:: AIM OF THE EXERCISE ::
Beneath this line is the data. Output exactly the lines from the line with "Record LogEntry : Type" to the line with "let? boot := read_u16 data 0 in", both ends included, and nothing more.

Stored items
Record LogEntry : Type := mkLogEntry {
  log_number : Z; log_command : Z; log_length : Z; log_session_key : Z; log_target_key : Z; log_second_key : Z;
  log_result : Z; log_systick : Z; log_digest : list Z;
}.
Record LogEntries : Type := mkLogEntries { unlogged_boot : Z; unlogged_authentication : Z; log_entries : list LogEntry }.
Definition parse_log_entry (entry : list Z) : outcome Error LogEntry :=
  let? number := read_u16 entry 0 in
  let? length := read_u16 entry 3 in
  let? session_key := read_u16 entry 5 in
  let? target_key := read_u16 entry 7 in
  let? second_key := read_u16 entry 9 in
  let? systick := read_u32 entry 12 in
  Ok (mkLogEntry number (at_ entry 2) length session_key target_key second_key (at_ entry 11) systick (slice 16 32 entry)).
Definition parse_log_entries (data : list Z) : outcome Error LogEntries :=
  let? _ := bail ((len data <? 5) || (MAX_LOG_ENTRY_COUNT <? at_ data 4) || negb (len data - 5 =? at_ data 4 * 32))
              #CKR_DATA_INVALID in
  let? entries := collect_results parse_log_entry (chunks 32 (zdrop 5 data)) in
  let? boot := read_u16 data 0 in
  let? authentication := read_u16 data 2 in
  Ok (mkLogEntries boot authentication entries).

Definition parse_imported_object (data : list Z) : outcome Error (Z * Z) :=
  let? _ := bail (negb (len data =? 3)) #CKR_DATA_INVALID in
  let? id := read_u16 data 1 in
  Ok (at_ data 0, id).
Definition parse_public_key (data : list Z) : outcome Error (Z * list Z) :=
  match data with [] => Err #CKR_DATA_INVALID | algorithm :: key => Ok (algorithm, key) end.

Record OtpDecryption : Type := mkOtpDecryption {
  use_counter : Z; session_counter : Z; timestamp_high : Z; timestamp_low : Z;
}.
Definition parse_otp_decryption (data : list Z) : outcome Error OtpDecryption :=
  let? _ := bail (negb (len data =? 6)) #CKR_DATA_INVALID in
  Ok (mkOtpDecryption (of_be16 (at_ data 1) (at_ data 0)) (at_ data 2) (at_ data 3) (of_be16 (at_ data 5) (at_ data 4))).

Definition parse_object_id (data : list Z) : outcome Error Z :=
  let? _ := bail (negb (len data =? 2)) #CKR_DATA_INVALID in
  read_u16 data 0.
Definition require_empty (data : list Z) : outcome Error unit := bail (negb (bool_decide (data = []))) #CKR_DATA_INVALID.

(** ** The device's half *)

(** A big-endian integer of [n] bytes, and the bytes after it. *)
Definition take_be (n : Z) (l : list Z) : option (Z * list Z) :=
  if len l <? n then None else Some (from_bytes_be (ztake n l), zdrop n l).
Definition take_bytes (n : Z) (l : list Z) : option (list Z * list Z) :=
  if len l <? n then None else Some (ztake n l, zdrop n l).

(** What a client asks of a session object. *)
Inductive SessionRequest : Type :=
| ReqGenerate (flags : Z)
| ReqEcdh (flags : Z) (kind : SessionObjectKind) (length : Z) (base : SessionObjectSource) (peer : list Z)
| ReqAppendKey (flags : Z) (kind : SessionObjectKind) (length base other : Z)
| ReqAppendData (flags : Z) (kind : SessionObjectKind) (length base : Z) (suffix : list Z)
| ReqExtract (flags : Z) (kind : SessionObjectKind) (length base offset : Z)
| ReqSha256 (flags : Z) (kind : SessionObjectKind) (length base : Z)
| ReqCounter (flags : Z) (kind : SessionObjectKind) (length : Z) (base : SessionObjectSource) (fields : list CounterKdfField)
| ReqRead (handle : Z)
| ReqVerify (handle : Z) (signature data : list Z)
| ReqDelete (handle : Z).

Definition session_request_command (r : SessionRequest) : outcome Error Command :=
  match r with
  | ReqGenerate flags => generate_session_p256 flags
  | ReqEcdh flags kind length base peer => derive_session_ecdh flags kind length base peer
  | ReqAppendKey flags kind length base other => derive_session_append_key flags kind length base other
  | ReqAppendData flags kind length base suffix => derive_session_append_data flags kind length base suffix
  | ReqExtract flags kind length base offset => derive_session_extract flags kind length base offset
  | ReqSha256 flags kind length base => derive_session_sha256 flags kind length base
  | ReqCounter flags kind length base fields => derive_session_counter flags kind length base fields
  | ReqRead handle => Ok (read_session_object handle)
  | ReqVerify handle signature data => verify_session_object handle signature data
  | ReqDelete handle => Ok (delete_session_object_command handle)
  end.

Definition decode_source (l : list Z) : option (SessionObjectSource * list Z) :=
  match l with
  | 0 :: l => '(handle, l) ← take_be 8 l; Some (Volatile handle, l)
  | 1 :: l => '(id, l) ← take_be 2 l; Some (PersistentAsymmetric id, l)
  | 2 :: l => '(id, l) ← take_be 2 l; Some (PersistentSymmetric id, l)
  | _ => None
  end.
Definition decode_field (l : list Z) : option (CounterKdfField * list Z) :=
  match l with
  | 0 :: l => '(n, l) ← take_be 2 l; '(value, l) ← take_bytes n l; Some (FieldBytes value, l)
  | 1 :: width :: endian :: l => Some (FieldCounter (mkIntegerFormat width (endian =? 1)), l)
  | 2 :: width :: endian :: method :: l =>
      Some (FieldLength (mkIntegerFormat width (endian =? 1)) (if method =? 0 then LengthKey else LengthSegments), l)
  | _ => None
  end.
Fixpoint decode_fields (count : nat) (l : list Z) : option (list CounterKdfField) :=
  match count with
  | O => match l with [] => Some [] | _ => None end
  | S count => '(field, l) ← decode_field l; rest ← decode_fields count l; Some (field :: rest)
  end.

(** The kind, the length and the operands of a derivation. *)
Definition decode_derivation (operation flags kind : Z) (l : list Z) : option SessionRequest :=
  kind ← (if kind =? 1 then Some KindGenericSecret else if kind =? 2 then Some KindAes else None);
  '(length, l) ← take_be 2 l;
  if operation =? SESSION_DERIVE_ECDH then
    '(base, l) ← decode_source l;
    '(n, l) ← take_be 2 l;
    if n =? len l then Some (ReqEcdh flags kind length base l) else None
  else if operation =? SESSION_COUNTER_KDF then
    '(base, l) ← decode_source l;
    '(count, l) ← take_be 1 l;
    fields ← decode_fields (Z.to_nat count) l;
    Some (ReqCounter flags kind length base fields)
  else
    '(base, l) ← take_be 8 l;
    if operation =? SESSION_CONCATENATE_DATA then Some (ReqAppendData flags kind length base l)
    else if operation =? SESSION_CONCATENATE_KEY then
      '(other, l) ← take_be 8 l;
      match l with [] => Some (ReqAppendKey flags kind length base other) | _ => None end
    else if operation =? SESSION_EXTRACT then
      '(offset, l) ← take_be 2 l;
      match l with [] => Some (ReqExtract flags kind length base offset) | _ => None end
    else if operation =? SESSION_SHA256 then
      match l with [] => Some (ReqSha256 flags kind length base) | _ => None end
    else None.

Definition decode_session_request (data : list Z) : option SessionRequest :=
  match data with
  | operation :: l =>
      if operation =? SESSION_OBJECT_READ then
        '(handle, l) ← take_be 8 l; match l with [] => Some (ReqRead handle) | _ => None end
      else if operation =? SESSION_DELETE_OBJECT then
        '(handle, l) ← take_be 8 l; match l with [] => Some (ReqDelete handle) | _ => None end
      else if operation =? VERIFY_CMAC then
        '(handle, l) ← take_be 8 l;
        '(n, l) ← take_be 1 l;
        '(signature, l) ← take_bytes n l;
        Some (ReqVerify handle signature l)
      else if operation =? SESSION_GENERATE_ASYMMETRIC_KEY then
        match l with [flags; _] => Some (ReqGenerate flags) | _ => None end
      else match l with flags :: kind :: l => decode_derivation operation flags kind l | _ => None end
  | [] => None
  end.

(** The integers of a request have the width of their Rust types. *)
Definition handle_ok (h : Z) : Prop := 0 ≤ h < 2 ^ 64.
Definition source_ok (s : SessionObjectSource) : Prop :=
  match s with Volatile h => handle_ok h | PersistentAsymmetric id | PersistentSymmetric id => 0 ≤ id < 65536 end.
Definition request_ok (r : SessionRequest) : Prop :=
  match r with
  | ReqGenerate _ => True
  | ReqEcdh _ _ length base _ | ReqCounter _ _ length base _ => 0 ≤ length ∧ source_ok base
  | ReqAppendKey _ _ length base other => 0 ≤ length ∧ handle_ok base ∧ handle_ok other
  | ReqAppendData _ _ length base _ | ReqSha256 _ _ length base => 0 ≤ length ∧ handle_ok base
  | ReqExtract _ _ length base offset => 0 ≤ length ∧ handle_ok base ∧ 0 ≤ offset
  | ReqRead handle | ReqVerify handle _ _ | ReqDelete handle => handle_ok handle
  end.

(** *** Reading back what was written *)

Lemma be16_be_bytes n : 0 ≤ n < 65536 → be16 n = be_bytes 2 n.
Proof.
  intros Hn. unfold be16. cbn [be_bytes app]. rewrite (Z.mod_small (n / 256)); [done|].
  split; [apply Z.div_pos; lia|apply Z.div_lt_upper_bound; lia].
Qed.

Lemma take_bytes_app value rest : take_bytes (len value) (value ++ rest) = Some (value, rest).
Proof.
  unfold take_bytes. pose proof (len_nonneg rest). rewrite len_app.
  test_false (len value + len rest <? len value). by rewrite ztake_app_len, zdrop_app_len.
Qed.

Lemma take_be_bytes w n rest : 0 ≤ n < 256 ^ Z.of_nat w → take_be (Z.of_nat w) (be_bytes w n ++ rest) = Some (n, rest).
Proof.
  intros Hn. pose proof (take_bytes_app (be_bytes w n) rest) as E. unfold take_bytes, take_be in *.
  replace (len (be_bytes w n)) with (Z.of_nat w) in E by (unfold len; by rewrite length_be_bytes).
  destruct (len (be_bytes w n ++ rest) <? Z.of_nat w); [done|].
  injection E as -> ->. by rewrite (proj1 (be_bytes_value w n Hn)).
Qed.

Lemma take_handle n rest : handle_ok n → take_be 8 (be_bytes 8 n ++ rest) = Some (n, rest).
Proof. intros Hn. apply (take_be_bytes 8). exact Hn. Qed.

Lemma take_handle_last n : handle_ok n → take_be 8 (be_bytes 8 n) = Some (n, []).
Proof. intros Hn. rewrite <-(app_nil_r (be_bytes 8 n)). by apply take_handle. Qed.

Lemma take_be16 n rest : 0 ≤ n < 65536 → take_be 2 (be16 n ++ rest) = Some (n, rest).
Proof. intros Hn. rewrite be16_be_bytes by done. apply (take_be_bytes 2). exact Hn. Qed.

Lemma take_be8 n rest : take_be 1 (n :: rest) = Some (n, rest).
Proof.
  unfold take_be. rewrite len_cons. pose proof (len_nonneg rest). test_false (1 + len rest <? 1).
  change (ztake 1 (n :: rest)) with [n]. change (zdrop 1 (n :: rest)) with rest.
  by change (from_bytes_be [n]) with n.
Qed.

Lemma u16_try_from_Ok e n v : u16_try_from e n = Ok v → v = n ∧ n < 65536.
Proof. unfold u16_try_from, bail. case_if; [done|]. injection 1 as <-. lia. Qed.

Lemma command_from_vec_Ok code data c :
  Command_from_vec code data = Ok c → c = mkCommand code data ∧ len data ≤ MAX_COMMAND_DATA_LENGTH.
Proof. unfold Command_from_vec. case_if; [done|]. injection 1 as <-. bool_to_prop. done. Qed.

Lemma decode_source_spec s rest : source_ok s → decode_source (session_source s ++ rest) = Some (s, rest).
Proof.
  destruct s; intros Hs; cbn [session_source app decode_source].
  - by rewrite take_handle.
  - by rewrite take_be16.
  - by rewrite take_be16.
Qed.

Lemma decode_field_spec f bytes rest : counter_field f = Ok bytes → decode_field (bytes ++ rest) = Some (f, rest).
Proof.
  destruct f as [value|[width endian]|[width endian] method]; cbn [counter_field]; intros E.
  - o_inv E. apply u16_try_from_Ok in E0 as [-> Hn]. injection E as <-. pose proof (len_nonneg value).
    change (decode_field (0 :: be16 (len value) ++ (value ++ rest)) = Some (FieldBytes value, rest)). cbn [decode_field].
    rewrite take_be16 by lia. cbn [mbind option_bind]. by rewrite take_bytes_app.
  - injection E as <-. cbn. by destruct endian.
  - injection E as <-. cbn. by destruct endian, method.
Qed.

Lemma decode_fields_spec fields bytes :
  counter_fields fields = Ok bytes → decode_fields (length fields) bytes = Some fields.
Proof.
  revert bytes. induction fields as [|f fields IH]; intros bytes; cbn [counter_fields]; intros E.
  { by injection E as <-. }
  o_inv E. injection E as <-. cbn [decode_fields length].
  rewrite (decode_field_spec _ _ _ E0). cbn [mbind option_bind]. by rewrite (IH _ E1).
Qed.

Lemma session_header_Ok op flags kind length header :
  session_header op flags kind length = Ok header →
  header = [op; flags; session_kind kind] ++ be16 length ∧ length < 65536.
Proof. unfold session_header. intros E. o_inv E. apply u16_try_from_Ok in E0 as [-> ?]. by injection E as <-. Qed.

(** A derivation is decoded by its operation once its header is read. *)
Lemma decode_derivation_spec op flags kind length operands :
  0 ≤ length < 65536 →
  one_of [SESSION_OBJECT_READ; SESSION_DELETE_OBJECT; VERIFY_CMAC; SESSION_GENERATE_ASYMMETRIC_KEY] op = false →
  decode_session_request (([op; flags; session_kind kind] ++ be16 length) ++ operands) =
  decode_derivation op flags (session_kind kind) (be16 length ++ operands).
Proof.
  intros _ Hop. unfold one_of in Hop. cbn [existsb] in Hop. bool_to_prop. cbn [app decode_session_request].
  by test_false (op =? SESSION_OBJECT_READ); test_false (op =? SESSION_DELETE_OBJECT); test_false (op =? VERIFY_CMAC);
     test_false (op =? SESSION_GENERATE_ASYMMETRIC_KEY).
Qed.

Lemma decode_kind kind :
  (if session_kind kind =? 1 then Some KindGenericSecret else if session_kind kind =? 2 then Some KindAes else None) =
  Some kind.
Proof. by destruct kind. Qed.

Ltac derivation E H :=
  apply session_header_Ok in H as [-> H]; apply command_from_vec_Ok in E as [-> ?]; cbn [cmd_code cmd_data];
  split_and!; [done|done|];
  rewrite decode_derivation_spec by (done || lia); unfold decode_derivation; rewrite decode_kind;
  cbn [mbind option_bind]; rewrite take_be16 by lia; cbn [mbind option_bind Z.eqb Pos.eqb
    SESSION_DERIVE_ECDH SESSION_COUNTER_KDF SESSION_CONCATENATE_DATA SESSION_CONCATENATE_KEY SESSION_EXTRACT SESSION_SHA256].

* * *

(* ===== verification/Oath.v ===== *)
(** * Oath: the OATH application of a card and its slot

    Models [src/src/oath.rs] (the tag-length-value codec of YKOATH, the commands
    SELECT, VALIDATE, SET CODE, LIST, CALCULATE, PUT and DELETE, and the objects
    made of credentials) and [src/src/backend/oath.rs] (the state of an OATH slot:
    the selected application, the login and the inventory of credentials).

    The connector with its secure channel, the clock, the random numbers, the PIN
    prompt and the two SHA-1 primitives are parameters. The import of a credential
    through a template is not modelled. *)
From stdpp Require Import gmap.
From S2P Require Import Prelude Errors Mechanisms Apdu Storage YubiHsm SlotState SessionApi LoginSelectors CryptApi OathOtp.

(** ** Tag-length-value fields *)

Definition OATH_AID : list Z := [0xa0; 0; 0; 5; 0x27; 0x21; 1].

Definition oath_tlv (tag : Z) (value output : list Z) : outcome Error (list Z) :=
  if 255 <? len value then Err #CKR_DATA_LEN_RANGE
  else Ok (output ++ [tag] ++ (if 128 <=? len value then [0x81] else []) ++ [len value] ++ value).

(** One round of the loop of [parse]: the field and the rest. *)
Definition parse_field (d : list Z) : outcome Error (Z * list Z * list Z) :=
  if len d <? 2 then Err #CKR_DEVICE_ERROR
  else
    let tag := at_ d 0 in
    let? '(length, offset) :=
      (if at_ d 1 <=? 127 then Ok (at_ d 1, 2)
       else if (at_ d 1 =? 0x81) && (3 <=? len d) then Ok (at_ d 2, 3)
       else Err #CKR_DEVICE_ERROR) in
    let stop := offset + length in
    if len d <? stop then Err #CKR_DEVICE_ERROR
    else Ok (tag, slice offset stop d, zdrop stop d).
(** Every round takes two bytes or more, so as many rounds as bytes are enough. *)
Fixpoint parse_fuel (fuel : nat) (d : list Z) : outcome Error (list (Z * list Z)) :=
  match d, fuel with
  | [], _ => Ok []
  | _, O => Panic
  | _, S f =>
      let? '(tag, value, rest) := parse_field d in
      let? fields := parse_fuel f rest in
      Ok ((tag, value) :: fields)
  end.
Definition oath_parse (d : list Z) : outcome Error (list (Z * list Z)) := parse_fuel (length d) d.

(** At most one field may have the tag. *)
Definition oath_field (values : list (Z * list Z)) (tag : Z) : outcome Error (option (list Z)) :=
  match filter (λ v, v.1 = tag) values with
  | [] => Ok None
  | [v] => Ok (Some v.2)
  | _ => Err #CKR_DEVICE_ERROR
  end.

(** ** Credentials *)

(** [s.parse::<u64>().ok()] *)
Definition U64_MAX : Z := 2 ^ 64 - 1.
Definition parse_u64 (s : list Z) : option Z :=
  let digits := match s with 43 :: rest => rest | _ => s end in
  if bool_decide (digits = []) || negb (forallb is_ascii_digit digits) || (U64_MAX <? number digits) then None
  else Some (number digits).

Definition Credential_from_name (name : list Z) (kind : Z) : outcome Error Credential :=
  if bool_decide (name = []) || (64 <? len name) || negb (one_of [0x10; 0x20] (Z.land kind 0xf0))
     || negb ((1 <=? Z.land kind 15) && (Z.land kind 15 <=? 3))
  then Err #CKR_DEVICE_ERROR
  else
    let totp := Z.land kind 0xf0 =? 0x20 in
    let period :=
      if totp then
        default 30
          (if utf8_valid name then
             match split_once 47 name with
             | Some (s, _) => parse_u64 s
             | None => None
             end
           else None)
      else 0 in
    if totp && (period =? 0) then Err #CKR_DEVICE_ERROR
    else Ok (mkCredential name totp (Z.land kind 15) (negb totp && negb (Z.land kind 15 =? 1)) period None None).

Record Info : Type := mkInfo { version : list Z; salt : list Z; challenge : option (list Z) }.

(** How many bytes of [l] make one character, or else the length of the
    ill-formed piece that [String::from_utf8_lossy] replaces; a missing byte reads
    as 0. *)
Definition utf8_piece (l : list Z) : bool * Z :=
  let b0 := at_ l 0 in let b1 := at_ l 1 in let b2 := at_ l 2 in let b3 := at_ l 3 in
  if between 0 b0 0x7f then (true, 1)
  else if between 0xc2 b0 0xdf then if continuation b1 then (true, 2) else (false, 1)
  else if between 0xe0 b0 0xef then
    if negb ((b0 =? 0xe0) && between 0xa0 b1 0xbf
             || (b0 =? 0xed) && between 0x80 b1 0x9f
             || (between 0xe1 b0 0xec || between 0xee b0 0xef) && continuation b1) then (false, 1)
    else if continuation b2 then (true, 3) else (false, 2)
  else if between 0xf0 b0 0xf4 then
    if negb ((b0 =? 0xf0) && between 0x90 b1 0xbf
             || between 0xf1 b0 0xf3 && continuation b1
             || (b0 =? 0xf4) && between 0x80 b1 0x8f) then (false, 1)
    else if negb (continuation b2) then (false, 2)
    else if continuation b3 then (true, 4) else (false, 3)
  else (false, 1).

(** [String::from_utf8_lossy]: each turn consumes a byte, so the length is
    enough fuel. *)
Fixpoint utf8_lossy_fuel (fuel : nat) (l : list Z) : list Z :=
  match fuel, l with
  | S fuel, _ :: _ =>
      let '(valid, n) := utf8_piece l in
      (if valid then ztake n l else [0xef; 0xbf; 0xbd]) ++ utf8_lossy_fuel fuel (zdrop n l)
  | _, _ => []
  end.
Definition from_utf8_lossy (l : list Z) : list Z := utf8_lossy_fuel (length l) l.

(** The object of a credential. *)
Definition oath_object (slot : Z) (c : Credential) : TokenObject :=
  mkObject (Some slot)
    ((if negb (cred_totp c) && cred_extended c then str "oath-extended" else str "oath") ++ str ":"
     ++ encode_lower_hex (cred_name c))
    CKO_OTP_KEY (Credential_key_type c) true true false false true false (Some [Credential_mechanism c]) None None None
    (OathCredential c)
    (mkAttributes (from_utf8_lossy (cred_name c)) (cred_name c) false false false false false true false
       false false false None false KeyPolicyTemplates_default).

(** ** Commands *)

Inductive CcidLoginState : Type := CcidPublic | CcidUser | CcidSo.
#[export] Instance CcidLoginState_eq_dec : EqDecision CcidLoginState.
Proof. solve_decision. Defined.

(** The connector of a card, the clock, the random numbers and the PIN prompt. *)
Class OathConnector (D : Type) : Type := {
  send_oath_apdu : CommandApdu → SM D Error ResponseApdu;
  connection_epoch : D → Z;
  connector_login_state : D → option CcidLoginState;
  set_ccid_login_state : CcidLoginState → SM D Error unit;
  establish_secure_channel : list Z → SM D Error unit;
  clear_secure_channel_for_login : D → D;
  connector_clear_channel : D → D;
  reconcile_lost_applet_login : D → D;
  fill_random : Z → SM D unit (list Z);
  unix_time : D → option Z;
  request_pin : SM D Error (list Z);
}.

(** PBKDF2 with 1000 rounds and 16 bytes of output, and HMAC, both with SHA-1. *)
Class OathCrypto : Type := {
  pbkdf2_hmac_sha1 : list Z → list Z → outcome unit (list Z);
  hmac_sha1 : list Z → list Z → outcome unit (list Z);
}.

...

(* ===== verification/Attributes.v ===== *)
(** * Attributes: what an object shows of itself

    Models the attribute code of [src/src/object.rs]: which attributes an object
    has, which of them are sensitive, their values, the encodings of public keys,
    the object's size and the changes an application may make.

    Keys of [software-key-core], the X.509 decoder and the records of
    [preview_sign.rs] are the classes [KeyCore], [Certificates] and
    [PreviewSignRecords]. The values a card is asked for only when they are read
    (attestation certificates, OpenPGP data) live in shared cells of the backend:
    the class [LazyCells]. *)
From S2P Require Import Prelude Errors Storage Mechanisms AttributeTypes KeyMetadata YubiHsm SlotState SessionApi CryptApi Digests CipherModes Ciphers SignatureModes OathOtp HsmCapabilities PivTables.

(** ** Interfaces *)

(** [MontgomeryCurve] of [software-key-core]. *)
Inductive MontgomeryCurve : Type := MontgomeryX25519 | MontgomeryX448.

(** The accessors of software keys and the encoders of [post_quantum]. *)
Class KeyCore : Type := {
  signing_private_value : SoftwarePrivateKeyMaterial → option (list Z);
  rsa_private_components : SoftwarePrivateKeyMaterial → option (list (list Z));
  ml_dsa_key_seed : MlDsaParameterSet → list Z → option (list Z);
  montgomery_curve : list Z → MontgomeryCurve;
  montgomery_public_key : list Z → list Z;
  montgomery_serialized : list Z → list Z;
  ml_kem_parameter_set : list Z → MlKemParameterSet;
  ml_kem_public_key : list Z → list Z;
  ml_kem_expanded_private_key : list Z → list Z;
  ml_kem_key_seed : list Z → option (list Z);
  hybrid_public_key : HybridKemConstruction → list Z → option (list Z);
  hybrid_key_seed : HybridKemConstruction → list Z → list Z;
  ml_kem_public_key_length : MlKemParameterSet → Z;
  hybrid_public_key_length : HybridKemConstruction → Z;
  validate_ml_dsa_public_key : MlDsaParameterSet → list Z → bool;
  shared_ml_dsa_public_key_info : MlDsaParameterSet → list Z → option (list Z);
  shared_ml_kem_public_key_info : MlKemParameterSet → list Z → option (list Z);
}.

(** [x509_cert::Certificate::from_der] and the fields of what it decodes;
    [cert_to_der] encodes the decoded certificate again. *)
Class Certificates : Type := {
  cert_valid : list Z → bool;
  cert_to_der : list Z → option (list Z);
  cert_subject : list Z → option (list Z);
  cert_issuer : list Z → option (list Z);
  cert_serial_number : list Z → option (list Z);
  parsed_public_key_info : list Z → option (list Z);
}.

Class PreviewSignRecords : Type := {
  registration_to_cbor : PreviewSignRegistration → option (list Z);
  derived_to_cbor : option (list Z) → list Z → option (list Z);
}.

:: EXERCISE RESPONSE ::
Record LogEntry : Type := mkLogEntry {
  log_number : Z; log_command : Z; log_length : Z; log_session_key : Z; log_target_key : Z; log_second_key : Z;
  log_result : Z; log_systick : Z; log_digest : list Z;
}.
Record LogEntries : Type := mkLogEntries { unlogged_boot : Z; unlogged_authentication : Z; log_entries : list LogEntry }.
Definition parse_log_entry (entry : list Z) : outcome Error LogEntry :=
  let? number := read_u16 entry 0 in
  let? length := read_u16 entry 3 in
  let? session_key := read_u16 entry 5 in
  let? target_key := read_u16 entry 7 in
  let? second_key := read_u16 entry 9 in
  let? systick := read_u32 entry 12 in
  Ok (mkLogEntry number (at_ entry 2) length session_key target_key second_key (at_ entry 11) systick (slice 16 32 entry)).
Definition parse_log_entries (data : list Z) : outcome Error LogEntries :=
  let? _ := bail ((len data <? 5) || (MAX_LOG_ENTRY_COUNT <? at_ data 4) || negb (len data - 5 =? at_ data 4 * 32))
              #CKR_DATA_INVALID in
  let? entries := collect_results parse_log_entry (chunks 32 (zdrop 5 data)) in
  let? boot := read_u16 data 0 in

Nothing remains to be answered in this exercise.